> **TASK DIRECTIONS**
Taking the line with "0x71; 0x2c; 0x72;" as the first and the line with "0xe9; 0x2c; 0xea;" as the last, set down exactly every line in that range from the entries below, and no more.

> **GIVEN ENTRIES**
Definition upcase_table_5 : list Z := [
  0x54; 0x21; 0x55; 0x21; 0x56; 0x21; 0x57; 0x21; 0x58; 0x21; 0x59; 0x21; 0x5a; 0x21; 0x5b; 0x21;
  0x5c; 0x21; 0x5d; 0x21; 0x5e; 0x21; 0x5f; 0x21; 0x60; 0x21; 0x61; 0x21; 0x62; 0x21; 0x63; 0x21;
  0x64; 0x21; 0x65; 0x21; 0x66; 0x21; 0x67; 0x21; 0x68; 0x21; 0x69; 0x21; 0x6a; 0x21; 0x6b; 0x21;
  0x6c; 0x21; 0x6d; 0x21; 0x6e; 0x21; 0x6f; 0x21; 0x60; 0x21; 0x61; 0x21; 0x62; 0x21; 0x63; 0x21;
  0x64; 0x21; 0x65; 0x21; 0x66; 0x21; 0x67; 0x21; 0x68; 0x21; 0x69; 0x21; 0x6a; 0x21; 0x6b; 0x21;
  0x6c; 0x21; 0x6d; 0x21; 0x6e; 0x21; 0x6f; 0x21; 0x80; 0x21; 0x81; 0x21; 0x82; 0x21; 0x83; 0x21;
  0x83; 0x21; 0xff; 0xff; 0x4b; 0x03; 0xb6; 0x24; 0xb7; 0x24; 0xb8; 0x24; 0xb9; 0x24; 0xba; 0x24;
  0xbb; 0x24; 0xbc; 0x24; 0xbd; 0x24; 0xbe; 0x24; 0xbf; 0x24; 0xc0; 0x24; 0xc1; 0x24; 0xc2; 0x24;
  0xc3; 0x24; 0xc4; 0x24; 0xc5; 0x24; 0xc6; 0x24; 0xc7; 0x24; 0xc8; 0x24; 0xc9; 0x24; 0xca; 0x24;
  0xcb; 0x24; 0xcc; 0x24; 0xcd; 0x24; 0xce; 0x24; 0xcf; 0x24; 0xff; 0xff; 0x46; 0x07; 0x00; 0x2c;
  0x01; 0x2c; 0x02; 0x2c; 0x03; 0x2c; 0x04; 0x2c; 0x05; 0x2c; 0x06; 0x2c; 0x07; 0x2c; 0x08; 0x2c;
  0x09; 0x2c; 0x0a; 0x2c; 0x0b; 0x2c; 0x0c; 0x2c; 0x0d; 0x2c; 0x0e; 0x2c; 0x0f; 0x2c; 0x10; 0x2c;
  0x11; 0x2c; 0x12; 0x2c; 0x13; 0x2c; 0x14; 0x2c; 0x15; 0x2c; 0x16; 0x2c; 0x17; 0x2c; 0x18; 0x2c;
  0x19; 0x2c; 0x1a; 0x2c; 0x1b; 0x2c; 0x1c; 0x2c; 0x1d; 0x2c; 0x1e; 0x2c; 0x1f; 0x2c; 0x20; 0x2c;
  0x21; 0x2c; 0x22; 0x2c; 0x23; 0x2c; 0x24; 0x2c; 0x25; 0x2c; 0x26; 0x2c; 0x27; 0x2c; 0x28; 0x2c;
  0x29; 0x2c; 0x2a; 0x2c; 0x2b; 0x2c; 0x2c; 0x2c; 0x2d; 0x2c; 0x2e; 0x2c; 0x5f; 0x2c; 0x60; 0x2c;
  0x60; 0x2c; 0x62; 0x2c; 0x63; 0x2c; 0x64; 0x2c; 0x65; 0x2c; 0x66; 0x2c; 0x67; 0x2c; 0x67; 0x2c;
  0x69; 0x2c; 0x69; 0x2c; 0x6b; 0x2c; 0x6b; 0x2c; 0x6d; 0x2c; 0x6e; 0x2c; 0x6f; 0x2c; 0x70; 0x2c;
  0x71; 0x2c; 0x72; 0x2c; 0x73; 0x2c; 0x74; 0x2c; 0x75; 0x2c; 0x75; 0x2c; 0x77; 0x2c; 0x78; 0x2c;
  0x79; 0x2c; 0x7a; 0x2c; 0x7b; 0x2c; 0x7c; 0x2c; 0x7d; 0x2c; 0x7e; 0x2c; 0x7f; 0x2c; 0x80; 0x2c;
  0x80; 0x2c; 0x82; 0x2c; 0x82; 0x2c; 0x84; 0x2c; 0x84; 0x2c; 0x86; 0x2c; 0x86; 0x2c; 0x88; 0x2c;
  0x88; 0x2c; 0x8a; 0x2c; 0x8a; 0x2c; 0x8c; 0x2c; 0x8c; 0x2c; 0x8e; 0x2c; 0x8e; 0x2c; 0x90; 0x2c;
  0x90; 0x2c; 0x92; 0x2c; 0x92; 0x2c; 0x94; 0x2c; 0x94; 0x2c; 0x96; 0x2c; 0x96; 0x2c; 0x98; 0x2c;
  0x98; 0x2c; 0x9a; 0x2c; 0x9a; 0x2c; 0x9c; 0x2c; 0x9c; 0x2c; 0x9e; 0x2c; 0x9e; 0x2c; 0xa0; 0x2c;
  0xa0; 0x2c; 0xa2; 0x2c; 0xa2; 0x2c; 0xa4; 0x2c; 0xa4; 0x2c; 0xa6; 0x2c; 0xa6; 0x2c; 0xa8; 0x2c;
  0xa8; 0x2c; 0xaa; 0x2c; 0xaa; 0x2c; 0xac; 0x2c; 0xac; 0x2c; 0xae; 0x2c; 0xae; 0x2c; 0xb0; 0x2c;
  0xb0; 0x2c; 0xb2; 0x2c; 0xb2; 0x2c; 0xb4; 0x2c; 0xb4; 0x2c; 0xb6; 0x2c; 0xb6; 0x2c; 0xb8; 0x2c;
  0xb8; 0x2c; 0xba; 0x2c; 0xba; 0x2c; 0xbc; 0x2c; 0xbc; 0x2c; 0xbe; 0x2c; 0xbe; 0x2c; 0xc0; 0x2c;
  0xc0; 0x2c; 0xc2; 0x2c; 0xc2; 0x2c; 0xc4; 0x2c; 0xc4; 0x2c; 0xc6; 0x2c; 0xc6; 0x2c; 0xc8; 0x2c;
  0xc8; 0x2c; 0xca; 0x2c; 0xca; 0x2c; 0xcc; 0x2c; 0xcc; 0x2c; 0xce; 0x2c; 0xce; 0x2c; 0xd0; 0x2c;
  0xd0; 0x2c; 0xd2; 0x2c; 0xd2; 0x2c; 0xd4; 0x2c; 0xd4; 0x2c; 0xd6; 0x2c; 0xd6; 0x2c; 0xd8; 0x2c;
  0xd8; 0x2c; 0xda; 0x2c; 0xda; 0x2c; 0xdc; 0x2c; 0xdc; 0x2c; 0xde; 0x2c; 0xde; 0x2c; 0xe0; 0x2c;
  0xe0; 0x2c; 0xe2; 0x2c; 0xe2; 0x2c; 0xe4; 0x2c; 0xe5; 0x2c; 0xe6; 0x2c; 0xe7; 0x2c; 0xe8; 0x2c;
  0xe9; 0x2c; 0xea; 0x2c; 0xeb; 0x2c; 0xec; 0x2c; 0xed; 0x2c; 0xee; 0x2c; 0xef; 0x2c; 0xf0; 0x2c;
  0xf1; 0x2c; 0xf2; 0x2c; 0xf3; 0x2c; 0xf4; 0x2c; 0xf5; 0x2c; 0xf6; 0x2c; 0xf7; 0x2c; 0xf8; 0x2c;
  0xf9; 0x2c; 0xfa; 0x2c; 0xfb; 0x2c; 0xfc; 0x2c; 0xfd; 0x2c; 0xfe; 0x2c; 0xff; 0x2c; 0xa0; 0x10;
  0xa1; 0x10; 0xa2; 0x10; 0xa3; 0x10; 0xa4; 0x10; 0xa5; 0x10; 0xa6; 0x10; 0xa7; 0x10; 0xa8; 0x10;
  0xa9; 0x10; 0xaa; 0x10; 0xab; 0x10; 0xac; 0x10; 0xad; 0x10; 0xae; 0x10; 0xaf; 0x10; 0xb0; 0x10;
  0xb1; 0x10; 0xb2; 0x10; 0xb3; 0x10; 0xb4; 0x10; 0xb5; 0x10; 0xb6; 0x10; 0xb7; 0x10; 0xb8; 0x10;
  0xb9; 0x10; 0xba; 0x10; 0xbb; 0x10; 0xbc; 0x10; 0xbd; 0x10; 0xbe; 0x10; 0xbf; 0x10; 0xc0; 0x10;
  0xc1; 0x10; 0xc2; 0x10; 0xc3; 0x10; 0xc4; 0x10; 0xc5; 0x10; 0xff; 0xff; 0x1b; 0xd2; 0x21; 0xff;
  0x22; 0xff; 0x23; 0xff; 0x24; 0xff; 0x25; 0xff; 0x26; 0xff; 0x27; 0xff; 0x28; 0xff; 0x29; 0xff;
  0x2a; 0xff; 0x2b; 0xff; 0x2c; 0xff; 0x2d; 0xff; 0x2e; 0xff; 0x2f; 0xff; 0x30; 0xff; 0x31; 0xff;
  0x32; 0xff; 0x33; 0xff; 0x34; 0xff; 0x35; 0xff; 0x36; 0xff; 0x37; 0xff; 0x38; 0xff; 0x39; 0xff;
  0x3a; 0xff; 0x5b; 0xff; 0x5c; 0xff; 0x5d; 0xff; 0x5e; 0xff; 0x5f; 0xff; 0x60; 0xff; 0x61; 0xff;
  0x62; 0xff; 0x63; 0xff; 0x64; 0xff; 0x65; 0xff; 0x66; 0xff; 0x67; 0xff; 0x68; 0xff; 0x69; 0xff;
  0x6a; 0xff; 0x6b; 0xff; 0x6c; 0xff; 0x6d; 0xff; 0x6e; 0xff; 0x6f; 0xff; 0x70; 0xff; 0x71; 0xff;
  0x72; 0xff; 0x73; 0xff; 0x74; 0xff; 0x75; 0xff; 0x76; 0xff; 0x77; 0xff; 0x78; 0xff; 0x79; 0xff;
  0x7a; 0xff; 0x7b; 0xff; 0x7c; 0xff; 0x7d; 0xff; 0x7e; 0xff; 0x7f; 0xff; 0x80; 0xff; 0x81; 0xff;
  0x82; 0xff; 0x83; 0xff; 0x84; 0xff; 0x85; 0xff; 0x86; 0xff; 0x87; 0xff; 0x88; 0xff; 0x89; 0xff;
  0x8a; 0xff; 0x8b; 0xff; 0x8c; 0xff; 0x8d; 0xff; 0x8e; 0xff; 0x8f; 0xff; 0x90; 0xff; 0x91; 0xff;
  0x92; 0xff; 0x93; 0xff; 0x94; 0xff; 0x95; 0xff; 0x96; 0xff; 0x97; 0xff; 0x98; 0xff; 0x99; 0xff;
  0x9a; 0xff; 0x9b; 0xff; 0x9c; 0xff; 0x9d; 0xff; 0x9e; 0xff; 0x9f; 0xff; 0xa0; 0xff; 0xa1; 0xff;
  0xa2; 0xff; 0xa3; 0xff; 0xa4; 0xff; 0xa5; 0xff; 0xa6; 0xff; 0xa7; 0xff; 0xa8; 0xff; 0xa9; 0xff;
  0xaa; 0xff; 0xab; 0xff; 0xac; 0xff; 0xad; 0xff; 0xae; 0xff; 0xaf; 0xff; 0xb0; 0xff; 0xb1; 0xff;
  0xb2; 0xff; 0xb3; 0xff; 0xb4; 0xff; 0xb5; 0xff; 0xb6; 0xff; 0xb7; 0xff; 0xb8; 0xff; 0xb9; 0xff;
  0xba; 0xff; 0xbb; 0xff; 0xbc; 0xff; 0xbd; 0xff; 0xbe; 0xff; 0xbf; 0xff; 0xc0; 0xff; 0xc1; 0xff;
  0xc2; 0xff; 0xc3; 0xff; 0xc4; 0xff; 0xc5; 0xff; 0xc6; 0xff; 0xc7; 0xff; 0xc8; 0xff; 0xc9; 0xff;
  0xca; 0xff; 0xcb; 0xff; 0xcc; 0xff; 0xcd; 0xff; 0xce; 0xff; 0xcf; 0xff; 0xd0; 0xff; 0xd1; 0xff;
  0xd2; 0xff; 0xd3; 0xff; 0xd4; 0xff; 0xd5; 0xff; 0xd6; 0xff; 0xd7; 0xff; 0xd8; 0xff; 0xd9; 0xff;
  0xda; 0xff; 0xdb; 0xff; 0xdc; 0xff; 0xdd; 0xff; 0xde; 0xff; 0xdf; 0xff; 0xe0; 0xff; 0xe1; 0xff;
  0xe2; 0xff; 0xe3; 0xff; 0xe4; 0xff; 0xe5; 0xff; 0xe6; 0xff; 0xe7; 0xff; 0xe8; 0xff; 0xe9; 0xff;
  0xea; 0xff; 0xeb; 0xff; 0xec; 0xff; 0xed; 0xff; 0xee; 0xff; 0xef; 0xff; 0xf0; 0xff; 0xf1; 0xff;
  0xf2; 0xff; 0xf3; 0xff; 0xf4; 0xff; 0xf5; 0xff; 0xf6; 0xff; 0xf7; 0xff; 0xf8; 0xff; 0xf9; 0xff;
  0xfa; 0xff; 0xfb; 0xff; 0xfc; 0xff; 0xfd; 0xff; 0xfe; 0xff; 0xff; 0xff
].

> **FINISHED TASK**
  0x71; 0x2c; 0x72; 0x2c; 0x73; 0x2c; 0x74; 0x2c; 0x75; 0x2c; 0x75; 0x2c; 0x77; 0x2c; 0x78; 0x2c;
  0x79; 0x2c; 0x7a; 0x2c; 0x7b; 0x2c; 0x7c; 0x2c; 0x7d; 0x2c; 0x7e; 0x2c; 0x7f; 0x2c; 0x80; 0x2c;
  0x80; 0x2c; 0x82; 0x2c; 0x82; 0x2c; 0x84; 0x2c; 0x84; 0x2c; 0x86; 0x2c; 0x86; 0x2c; 0x88; 0x2c;
  0x88; 0x2c; 0x8a; 0x2c; 0x8a; 0x2c; 0x8c; 0x2c; 0x8c; 0x2c; 0x8e; 0x2c; 0x8e; 0x2c; 0x90; 0x2c;
  0x90; 0x2c; 0x92; 0x2c; 0x92; 0x2c; 0x94; 0x2c; 0x94; 0x2c; 0x96; 0x2c; 0x96; 0x2c; 0x98; 0x2c;
  0x98; 0x2c; 0x9a; 0x2c; 0x9a; 0x2c; 0x9c; 0x2c; 0x9c; 0x2c; 0x9e; 0x2c; 0x9e; 0x2c; 0xa0; 0x2c;
  0xa0; 0x2c; 0xa2; 0x2c; 0xa2; 0x2c; 0xa4; 0x2c; 0xa4; 0x2c; 0xa6; 0x2c; 0xa6; 0x2c; 0xa8; 0x2c;
  0xa8; 0x2c; 0xaa; 0x2c; 0xaa; 0x2c; 0xac; 0x2c; 0xac; 0x2c; 0xae; 0x2c; 0xae; 0x2c; 0xb0; 0x2c;
  0xb0; 0x2c; 0xb2; 0x2c; 0xb2; 0x2c; 0xb4; 0x2c; 0xb4; 0x2c; 0xb6; 0x2c; 0xb6; 0x2c; 0xb8; 0x2c;
  0xb8; 0x2c; 0xba; 0x2c; 0xba; 0x2c; 0xbc; 0x2c; 0xbc; 0x2c; 0xbe; 0x2c; 0xbe; 0x2c; 0xc0; 0x2c;
  0xc0; 0x2c; 0xc2; 0x2c; 0xc2; 0x2c; 0xc4; 0x2c; 0xc4; 0x2c; 0xc6; 0x2c; 0xc6; 0x2c; 0xc8; 0x2c;
  0xc8; 0x2c; 0xca; 0x2c; 0xca; 0x2c; 0xcc; 0x2c; 0xcc; 0x2c; 0xce; 0x2c; 0xce; 0x2c; 0xd0; 0x2c;
  0xd0; 0x2c; 0xd2; 0x2c; 0xd2; 0x2c; 0xd4; 0x2c; 0xd4; 0x2c; 0xd6; 0x2c; 0xd6; 0x2c; 0xd8; 0x2c;
  0xd8; 0x2c; 0xda; 0x2c; 0xda; 0x2c; 0xdc; 0x2c; 0xdc; 0x2c; 0xde; 0x2c; 0xde; 0x2c; 0xe0; 0x2c;
  0xe0; 0x2c; 0xe2; 0x2c; 0xe2; 0x2c; 0xe4; 0x2c; 0xe5; 0x2c; 0xe6; 0x2c; 0xe7; 0x2c; 0xe8; 0x2c;
  0xe9; 0x2c; 0xea; 0x2c; 0xeb; 0x2c; 0xec; 0x2c; 0xed; 0x2c; 0xee; 0x2c; 0xef; 0x2c; 0xf0; 0x2c;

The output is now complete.